[DATA FOR THE TASK Boundary: Start]

(** The parameters of a trial: one per bound of the strategy, under the
    same names and in the same order, each bound of one of the three kinds. *)
Lemma suggest_all_keys (t : Trial) (bounds : list (string * (string * list PyVal)))
    (params : Parameters) :
  suggest_all suggest t bounds = Ok params ->
  map fst params = map fst bounds /\
  Forall (fun b => In b.2.1 ["int"; "float"; "categorical"]) bounds.
Proof.
  revert params. induction bounds as [|[name [ty vals]] rest IH]; intros params; simpl.
  - intros [= <-]. split; [reflexivity|constructor].
  - destruct (String.eqb_spec ty "int") as [->|_];
      [|destruct (String.eqb_spec ty "float") as [->|_];
        [|destruct (String.eqb_spec ty "categorical") as [->|_]; [|discriminate]]].
    all: match goal with
         | |- (?m ≫= _) = _ -> _ => destruct m as [v|]; [|discriminate]
         end; simpl;
      destruct (suggest_all suggest t rest) as [ps|] eqn:Hrest; [|discriminate];
      simpl; intros [= <-]; destruct (IH ps eq_refl) as [Hk Hf];
      (split; [simpl; f_equal; exact Hk|constructor; [simpl; auto|exact Hf]]).
Qed.

End ObjectiveProperties.

(** [create_trial_params] gives every bound of the strategy a value, under
    its name and in the order of the bounds; a bound of a kind other than
    [int], [float] and [categorical] makes it fail. *)
Theorem create_trial_params_keys
    (suggest : nat -> string -> string -> list PyVal -> Res PyVal)
    (self : StrategyOptimizer) (t : Trial) (params : Parameters) :
  create_trial_params suggest self t = Ok params ->
  exists strategy bounds,
    construct (strategy_class self) (opt_symbol self) = Ok strategy /\
    get_optimization_bounds (strategy_class self) strategy = Ok bounds /\
    map fst params = map fst bounds /\
    Forall (fun b => In b.2.1 ["int"; "float"; "categorical"]) bounds.
Proof.
  unfold create_trial_params.
  destruct (construct (strategy_class self) (opt_symbol self)) as [strategy|] eqn:Hc;
    [|discriminate]. cbn [mbind Res_bind].
  destruct (get_optimization_bounds (strategy_class self) strategy) as [bounds|] eqn:Hb;
    [|discriminate]. cbn [mbind Res_bind].
  intros H. destruct (suggest_all_keys suggest t bounds params H) as [Hk Hf].
  exists strategy, bounds. split; [reflexivity|]. split; [exact Hb|]. split; assumption.
Qed.

Lemma create_trial_params_keys_witness :
  exists self params,
    StrategyOptimizer_init failing_strategy "X" "sharpe_ratio" None = Ok self /\
    create_trial_params suggest_first self trial0 = Ok params /\
    map fst params = ["window"].
Proof.
  destruct (StrategyOptimizer_init failing_strategy "X" "sharpe_ratio" None)
    as [self|e] eqn:Hs; [|discriminate Hs].
  destruct (create_trial_params suggest_first self trial0) as [params|e] eqn:Hp.
  2:{ vm_compute in Hs. injection Hs as <-. vm_compute in Hp. discriminate Hp. }
  exists self, params. split; [reflexivity|]. split; [exact Hp|].
  destruct (create_trial_params_keys suggest_first self trial0 params Hp)
    as (strategy & bounds & Hc & Hb & Hk & _).
  rewrite Hk. vm_compute in Hs. injection Hs as <-.
  vm_compute in Hc. injection Hc as <-. vm_compute in Hb. injection Hb as <-.
  reflexivity.
Defined.
(** * MSHX mesh compiler: the geometry pipeline of [main.go] and [bounds.go]

    A shallow embedding of the OBJ-to-MSHX converter: the geometry store,
    Ritter's bounding sphere, quad validation and triangulation, attribute
    de-duplication, the Morton-order mesh optimiser and the face section of
    the binary writer, followed by the properties established about them.

    Conventions.
    - [uint8]/[uint32] values are [N]; conversions from Go's [int] wrap
      through [u32].  Go [int] loop counters and slice lengths are [nat].
    - A Go run-time panic (index out of range) is the result [None].
    - Floating point is abstracted by the class [FloatOps]; the instance
      [IEEE.ops] computes with the IEEE-754 binary32/binary64 operations of
      [SpecFloat].
    - What the Go run time decides (growth of [append], the slot vacated by
      [slices.Delete], the permutation picked by [slices.SortFunc]) is the
      class [GoRuntime]. *)

From Stdlib Require Import ZArith NArith List String Lia.
From Stdlib Require Import Floats.SpecFloat.
From stdpp Require Import base option list numbers sorting.

Local Open Scope N_scope.

(** ** Numbers *)

(** [uint32(x)] for a non-negative [x]. *)
Definition u32 (x : N) : N := x mod 2^32.

(** The floating-point operations the pipeline uses.  [f32] is Go's
    [float32], [f64] is [float64]. *)
Class FloatOps := {
  f32 : Type;
  f64 : Type;
  f32_of_Z : Z → f32;
  f32_add : f32 → f32 → f32;
  f32_sub : f32 → f32 → f32;
  f32_mul : f32 → f32 → f32;
  f32_div : f32 → f32 → f32;
  f64_lit : Z → Z → f64;
  f64_add : f64 → f64 → f64;
  f64_sub : f64 → f64 → f64;
  f64_mul : f64 → f64 → f64;
  f64_div : f64 → f64 → f64;
  f64_sqrt : f64 → f64;
  f64_abs : f64 → f64;
  f64_ltb : f64 → f64 → bool;
  f64_of_f32 : f32 → f64;
  f32_of_f64 : f64 → f32;
  f32_to_uint32 : f32 → N
}.

(** [a > b] on [float64]. *)
Definition f64_gtb `{FloatOps} (a b : f64) : bool := f64_ltb b a.

(** IEEE-754 arithmetic, round to nearest even, from [SpecFloat]:
    binary32 is [prec = 24, emax = 128], binary64 is [prec = 53, emax = 1024]. *)
Module IEEE.

Definition of_Z32 (z : Z) : spec_float := binary_normalize 24 128 z 0 false.
Definition of_Z64 (z : Z) : spec_float := binary_normalize 53 1024 z 0 false.

(** A constant [n/d], rounded once (both operands are exact). *)
Definition lit64 (n d : Z) : spec_float := SFdiv 53 1024 (of_Z64 n) (of_Z64 d).

(** [float64(x)]: exact, the mantissa is re-aligned to the wider format. *)
Definition widen (x : spec_float) : spec_float :=
  match x with
  | S754_finite s m e => binary_round 53 1024 s m e
  | _ => x
  end.

(** [float32(x)]: rounds, overflows to an infinity. *)
Definition narrow (x : spec_float) : spec_float :=
  match x with
  | S754_finite s m e => binary_round 24 128 s m e
  | _ => x
  end.

(** The integer part, towards zero. *)
Definition trunc (x : spec_float) : option Z :=
  match x with
  | S754_zero _ => Some 0%Z
  | S754_finite s m e =>
      Some (cond_Zopp s (match e with
                         | Zneg p => Z.pos m / 2 ^ Z.pos p
                         | _ => Z.pos m * 2 ^ e
                         end))%Z
  | _ => None
  end.

(** [uint32(x)] for a [float32]: Go goes through a 64-bit signed conversion
    and keeps the low 32 bits; a value outside [int64] (and a NaN) gives the
    "integer indefinite" [0x8000000000000000], whose low half is 0.  The
    language leaves the out-of-range result to the implementation; this is
    the amd64 one. *)
Definition to_uint32 (x : spec_float) : N :=
  match trunc x with
  | Some z => if ((- 2 ^ 63 <=? z) && (z <? 2 ^ 63))%Z then Z.to_N (z mod 2 ^ 32) else 0
  | None => 0
  end.

#[export] Instance ops : FloatOps := {|
  f32 := spec_float;
  f64 := spec_float;
  f32_of_Z := of_Z32;
  f32_add := SFadd 24 128;
  f32_sub := SFsub 24 128;
  f32_mul := SFmul 24 128;
  f32_div := SFdiv 24 128;
  f64_lit := lit64;
  f64_add := SFadd 53 1024;
  f64_sub := SFsub 53 1024;
  f64_mul := SFmul 53 1024;
  f64_div := SFdiv 53 1024;
  f64_sqrt := SFsqrt 53 1024;
  f64_abs := SFabs;
  f64_ltb := SFltb;
  f64_of_f32 := widen;
  f32_of_f64 := narrow;
  f32_to_uint32 := to_uint32
|}.

End IEEE.

(** ** The Go run time *)

(** [cmp] is a strict weak ordering, as [slices.SortFunc] requires:
    [cmp a b < 0] is "a before b". *)
Record StrictWeakOrder {A : Type} (cmp : A → A → Z) : Prop := {
  swo_irrefl : ∀ a, ¬ (cmp a a < 0)%Z;
  swo_trans : ∀ a b c, (cmp a b < 0)%Z → (cmp b c < 0)%Z → (cmp a c < 0)%Z;
  swo_incomparable : ∀ a b c,
    ¬ (cmp a b < 0)%Z → ¬ (cmp b c < 0)%Z → ¬ (cmp a c < 0)%Z
}.

(** "Not after": the order [slices.SortFunc] establishes between an element
    and every later one. *)
Definition notAfter {A : Type} (cmp : A → A → Z) (a b : A) : Prop :=
  ¬ (cmp b a < 0)%Z.

Class GoRuntime := {
  (** the capacity [append] picks when the backing array is full *)
  growslice : nat → nat;
  (** what [slices.Delete] leaves in the slot it vacates at the end of the
      backing array, given the element that was last: the zero value since
      Go 1.22, that element itself before *)
  deleteTail : N → N;
  (** [slices.SortFunc]: "sorts the slice x in ascending order as determined
      by the cmp function.  This sort is not guaranteed to be stable." *)
  sortFunc : ∀ {A : Type}, (A → A → Z) → list A → list A;
  sortFunc_Permutation : ∀ (A : Type) (cmp : A → A → Z) (l : list A),
    sortFunc cmp l ≡ₚ l;
  sortFunc_Sorted : ∀ (A : Type) (cmp : A → A → Z) (l : list A),
    StrictWeakOrder cmp → StronglySorted (notAfter cmp) (sortFunc cmp l)
}.

(** ** Data model (the struct declarations) *)

Module Vertex.
Record t `{FloatOps} := mk {
  X : f32; Y : f32; Z : f32; W : f32;
  A : f32; R : f32; G : f32; B : f32;
  flushed : bool
}.
End Vertex.
Abbreviation Vertex := Vertex.t.

Module Normal.
Record t `{FloatOps} := mk {
  X : f32; Y : f32; Z : f32; W : f32;
  flushed : bool
}.
End Normal.
Abbreviation Normal := Normal.t.

Module TextureCoord.
Record t `{FloatOps} := mk {
  U : f32; V : f32; W : f32;
  flushed : bool
}.
End TextureCoord.
Abbreviation TextureCoord := TextureCoord.t.

Module BoundSphere.
Record t `{FloatOps} := mk {
  center : Vertex;
  radius : f32
}.
End BoundSphere.
Abbreviation BoundSphere := BoundSphere.t.

Module Face.
Record face := mk {
  edges : N;
  v : list N;
  n : list N;
  t : list N;
  uv : list N;
  materialID : N;
  materialName : string;
  mortonCode : N;
  complete : bool
}.

Definition set_edges (x : N) (f : face) : face :=
  mk x (v f) (n f) (t f) (uv f) (materialID f) (materialName f) (mortonCode f) (complete f).
Definition set_v (x : list N) (f : face) : face :=
  mk (edges f) x (n f) (t f) (uv f) (materialID f) (materialName f) (mortonCode f) (complete f).
Definition set_n (x : list N) (f : face) : face :=
  mk (edges f) (v f) x (t f) (uv f) (materialID f) (materialName f) (mortonCode f) (complete f).
Definition set_t (x : list N) (f : face) : face :=
  mk (edges f) (v f) (n f) x (uv f) (materialID f) (materialName f) (mortonCode f) (complete f).
Definition set_uv (x : list N) (f : face) : face :=
  mk (edges f) (v f) (n f) (t f) x (materialID f) (materialName f) (mortonCode f) (complete f).
Definition set_mortonCode (x : N) (f : face) : face :=
  mk (edges f) (v f) (n f) (t f) (uv f) (materialID f) (materialName f) x (complete f).
Definition set_complete (x : bool) (f : face) : face :=
  mk (edges f) (v f) (n f) (t f) (uv f) (materialID f) (materialName f) (mortonCode f) x.
End Face.
Abbreviation Face := Face.face.

Module Material.
Record t `{FloatOps} := mk {
  name : string;
  diffuse : f32 * f32 * f32;
  specular : f32 * f32 * f32;
  ambient : f32 * f32 * f32;
  transmissive : f32 * f32 * f32;
  emissive : f32 * f32 * f32;
  power : f32;
  transparency : f32;
  refractivity : f32;
  illum : N;
  roughness : f32;
  metallic : f32;
  sheen : f32;
  clearcoat_thickness : f32;
  clearcoat_roughness : f32;
  aniso : f32;
  aniso_rotation : f32;
  texture : string
}.
End Material.
Abbreviation Material := Material.t.

(** The package-level variables of [main.go] that the pipeline stages read
    and write.  [facesCap] is [cap(faces)]. *)
Record Store `{FloatOps} := mkStore {
  vertices : list Vertex;
  normals : list Normal;
  textureCoords : list TextureCoord;
  faces : list Face;
  facesCap : nat;
  materials : list Material;
  boundSphere : BoundSphere;
  vertexType : N
}.

(** ** Slices and loops *)

(** [a[i]], [None] when out of range. *)
Definition index {A : Type} (a : list A) (i : N) : option A := a !! N.to_nat i.

(** [a[i] = x], [None] when out of range. *)
Definition assign {A : Type} (i : nat) (x : A) (a : list A) : option (list A) :=
  if decide (i < length a)%nat then Some (<[i:=x]> a) else None.

(** [dst[j] = src[i]]. *)
Definition copySlot (src : list N) (i : nat) (dst : list N) (j : nat) : option (list N) :=
  x ← src !! i; assign j x dst.

(** [RemoveAtIndex(s, index)], that is [slices.Delete(s, index, index+1)]:
    the slice it returns. *)
Definition RemoveAtIndex {A : Type} (s : list A) (index : nat) : option (list A) :=
  if decide (index + 1 ≤ length s)%nat then Some (delete index s) else None.

(** What [slices.Delete] leaves in the backing array, as seen through a
    slice header that still has the old length. *)
Definition deletedBacking `{GoRuntime} (s : list N) (index : nat) : list N :=
  match last s with
  | Some x => delete index s ++ [deleteTail x]
  | None => s
  end.

(** [for i := lo; i < lo + n; i++ { body }] over a state, stopping at a panic. *)
Fixpoint for_range {St : Type} (n lo : nat) (body : nat → St → option St) (s : St)
  : option St :=
  match n with
  | O => Some s
  | S n' => s' ← body lo s; for_range n' (S lo) body s'
  end.

Declare Scope f64_scope.
Delimit Scope f64_scope with f64.
Notation "a + b" := (f64_add a b) : f64_scope.
Notation "a - b" := (f64_sub a b) : f64_scope.
Notation "a * b" := (f64_mul a b) : f64_scope.
Notation "a / b" := (f64_div a b) : f64_scope.
Notation "a <? b" := (f64_ltb a b) : f64_scope.
Notation "a >? b" := (f64_gtb a b) : f64_scope.

Declare Scope f32_scope.
Delimit Scope f32_scope with f32.
Notation "a + b" := (f32_add a b) : f32_scope.
Notation "a - b" := (f32_sub a b) : f32_scope.
Notation "a * b" := (f32_mul a b) : f32_scope.
Notation "a / b" := (f32_div a b) : f32_scope.

Section Pipeline.
Context `{FO : FloatOps} `{RT : GoRuntime}.

Definition set_vertices (x : list Vertex) (s : Store) : Store :=
  mkStore _ x (normals s) (textureCoords s) (faces s) (facesCap s) (materials s)
    (boundSphere s) (vertexType s).
Definition set_normals (x : list Normal) (s : Store) : Store :=
  mkStore _ (vertices s) x (textureCoords s) (faces s) (facesCap s) (materials s)
    (boundSphere s) (vertexType s).
Definition set_textureCoords (x : list TextureCoord) (s : Store) : Store :=
  mkStore _ (vertices s) (normals s) x (faces s) (facesCap s) (materials s)
    (boundSphere s) (vertexType s).
Definition set_faces (x : list Face) (s : Store) : Store :=
  mkStore _ (vertices s) (normals s) (textureCoords s) x (facesCap s) (materials s)
    (boundSphere s) (vertexType s).
Definition set_facesCap (x : nat) (s : Store) : Store :=
  mkStore _ (vertices s) (normals s) (textureCoords s) (faces s) x (materials s)
    (boundSphere s) (vertexType s).
Definition set_boundSphere (x : BoundSphere) (s : Store) : Store :=
  mkStore _ (vertices s) (normals s) (textureCoords s) (faces s) (facesCap s) (materials s)
    x (vertexType s).

(** ** Quad validation ([crossProduct] ... [ValidateQuad]) *)

Definition crossProduct (ax ay az bx by_ bz : f64) : f64 * f64 * f64 :=
  (ay * bz - az * by_, az * bx - ax * bz, ax * by_ - ay * bx)%f64.

Definition dotProduct (ax ay az bx by_ bz : f64) : f64 :=
  (ax * bx + ay * by_ + az * bz)%f64.

Definition crossProductZ (ax ay bx by_ : f64) : f64 :=
  (ax * by_ - ay * bx)%f64.

(** The four turn values [c1 .. c4] that [isConvex] computes from the corners
    [a b c d]. *)
Definition turns (ax ay bx by_ cx cy dx dy : f64) : f64 * f64 * f64 * f64 :=
  let '(v1x, v1y) := (bx - ax, by_ - ay)%f64 in
  let '(v2x, v2y) := (cx - bx, cy - by_)%f64 in
  let '(v3x, v3y) := (dx - cx, dy - cy)%f64 in
  let '(v4x, v4y) := (ax - dx, ay - dy)%f64 in
  (crossProductZ v1x v1y v2x v2y, crossProductZ v2x v2y v3x v3y,
   crossProductZ v3x v3y v4x v4y, crossProductZ v4x v4y v1x v1y).

Definition isConvex (ax ay bx by_ cx cy dx dy : f64) : bool :=
  let '(c1, c2, c3, c4) := turns ax ay bx by_ cx cy dx dy in
  let zero := f64_lit 0 1 in
  ((c1 >? zero) && (c2 >? zero) && (c3 >? zero) && (c4 >? zero)
   || (c1 <? zero) && (c2 <? zero) && (c3 <? zero) && (c4 <? zero))%f64.

(** [vertices[f.v[k]]]. *)
Definition corner (s : Store) (f : Face) (k : nat) : option Vertex :=
  i ← Face.v f !! k; index (vertices s) i.

(** The value [dot] of [ValidateQuad]: the dot product of the unit normals
    of the triangles [(p0, p1, p2)] and [(p0, p2, p3)]. *)
Definition quadDot (p0 p1 p2 p3 : Vertex) : f64 :=
  let abx := f64_of_f32 (Vertex.X p1 - Vertex.X p0)%f32 in
  let aby := f64_of_f32 (Vertex.Y p1 - Vertex.Y p0)%f32 in
  let abz := f64_of_f32 (Vertex.Z p1 - Vertex.Z p0)%f32 in
  let acx := f64_of_f32 (Vertex.X p2 - Vertex.X p0)%f32 in
  let acy := f64_of_f32 (Vertex.Y p2 - Vertex.Y p0)%f32 in
  let acz := f64_of_f32 (Vertex.Z p2 - Vertex.Z p0)%f32 in
  let adx := f64_of_f32 (Vertex.X p3 - Vertex.X p0)%f32 in
  let ady := f64_of_f32 (Vertex.Y p3 - Vertex.Y p0)%f32 in
  let adz := f64_of_f32 (Vertex.Z p3 - Vertex.Z p0)%f32 in
  let '(nx1, ny1, nz1) := crossProduct abx aby abz acx acy acz in
  let '(nx2, ny2, nz2) := crossProduct acx acy acz adx ady adz in
  let len1 := f64_sqrt (nx1 * nx1 + ny1 * ny1 + nz1 * nz1)%f64 in
  let len2 := f64_sqrt (nx2 * nx2 + ny2 * ny2 + nz2 * nz2)%f64 in
  let '(nx1, ny1, nz1) := (nx1 / len1, ny1 / len1, nz1 / len1)%f64 in
  let '(nx2, ny2, nz2) := (nx2 / len2, ny2 / len2, nz2 / len2)%f64 in
  dotProduct nx1 ny1 nz1 nx2 ny2 nz2.
(** The state the driver is in after registration: nothing suspended, no
    mutex held, nothing queued.  The workers are ordinary tasks (class 0)
    bound to their cpu. *)
Definition boot (table : option (list Z)) (h : board) (task : task_struct)
    (suspended : nat -> Z) : state (msm_board table) :=
  {| hw_state := (h : hw (msm_board table));
     current := task;
     kworker := fun c => {| policy := 0; rt_priority := 0;
                            cpus_allowed := cpumask_set_cpu c cpumask_clear |};
     cpufreq_work := fun _ => idle_work;
     cpufreq_suspend := fun c => {| suspend_mutex := false;
                                    device_suspended := suspended c |};
     trace := [] |}.

Definition task_at (pol prio : Z) (allowed : N) : task_struct :=
  {| policy := pol; rt_priority := prio; cpus_allowed := allowed |}.

Definition board_at (rate err : Z) (act : N) (mem : bool) : board :=
  {| clk_rate := rate; clk_error := err; active := act; mem_ok := mem |}.

(** The board up and running: both cores active, the clock at 600, the
    caller an ordinary task allowed on both cores. *)
Definition running : state (msm_board mhz) :=
  boot mhz (board_at 600 0 3 true) (task_at 0 0 3) (fun _ => 0).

[DATA FOR THE TASK Boundary: End]

## YOUR OBJECTIVE
Above are some lines. Repeat exactly, and only, those from the line that has "StrictWeakOrder cmp →" through the line that has "Definition set_complete (x".

## ANSWER TO THE EXERCISE
    StrictWeakOrder cmp → StronglySorted (notAfter cmp) (sortFunc cmp l)
}.

(** ** Data model (the struct declarations) *)

Module Vertex.
Record t `{FloatOps} := mk {
  X : f32; Y : f32; Z : f32; W : f32;
  A : f32; R : f32; G : f32; B : f32;
  flushed : bool
}.
End Vertex.
Abbreviation Vertex := Vertex.t.

Module Normal.
Record t `{FloatOps} := mk {
  X : f32; Y : f32; Z : f32; W : f32;
  flushed : bool
}.
End Normal.
Abbreviation Normal := Normal.t.

Module TextureCoord.
Record t `{FloatOps} := mk {
  U : f32; V : f32; W : f32;
  flushed : bool
}.
End TextureCoord.
Abbreviation TextureCoord := TextureCoord.t.

Module BoundSphere.
Record t `{FloatOps} := mk {
  center : Vertex;
  radius : f32
}.
End BoundSphere.
Abbreviation BoundSphere := BoundSphere.t.

Module Face.
Record face := mk {
  edges : N;
  v : list N;
  n : list N;
  t : list N;
  uv : list N;
  materialID : N;
  materialName : string;
  mortonCode : N;
  complete : bool
}.

Definition set_edges (x : N) (f : face) : face :=
  mk x (v f) (n f) (t f) (uv f) (materialID f) (materialName f) (mortonCode f) (complete f).
Definition set_v (x : list N) (f : face) : face :=
  mk (edges f) x (n f) (t f) (uv f) (materialID f) (materialName f) (mortonCode f) (complete f).
Definition set_n (x : list N) (f : face) : face :=
  mk (edges f) (v f) x (t f) (uv f) (materialID f) (materialName f) (mortonCode f) (complete f).
Definition set_t (x : list N) (f : face) : face :=
  mk (edges f) (v f) (n f) x (uv f) (materialID f) (materialName f) (mortonCode f) (complete f).
Definition set_uv (x : list N) (f : face) : face :=
  mk (edges f) (v f) (n f) (t f) x (materialID f) (materialName f) (mortonCode f) (complete f).
Definition set_mortonCode (x : N) (f : face) : face :=
  mk (edges f) (v f) (n f) (t f) (uv f) (materialID f) (materialName f) x (complete f).
Definition set_complete (x : bool) (f : face) : face :=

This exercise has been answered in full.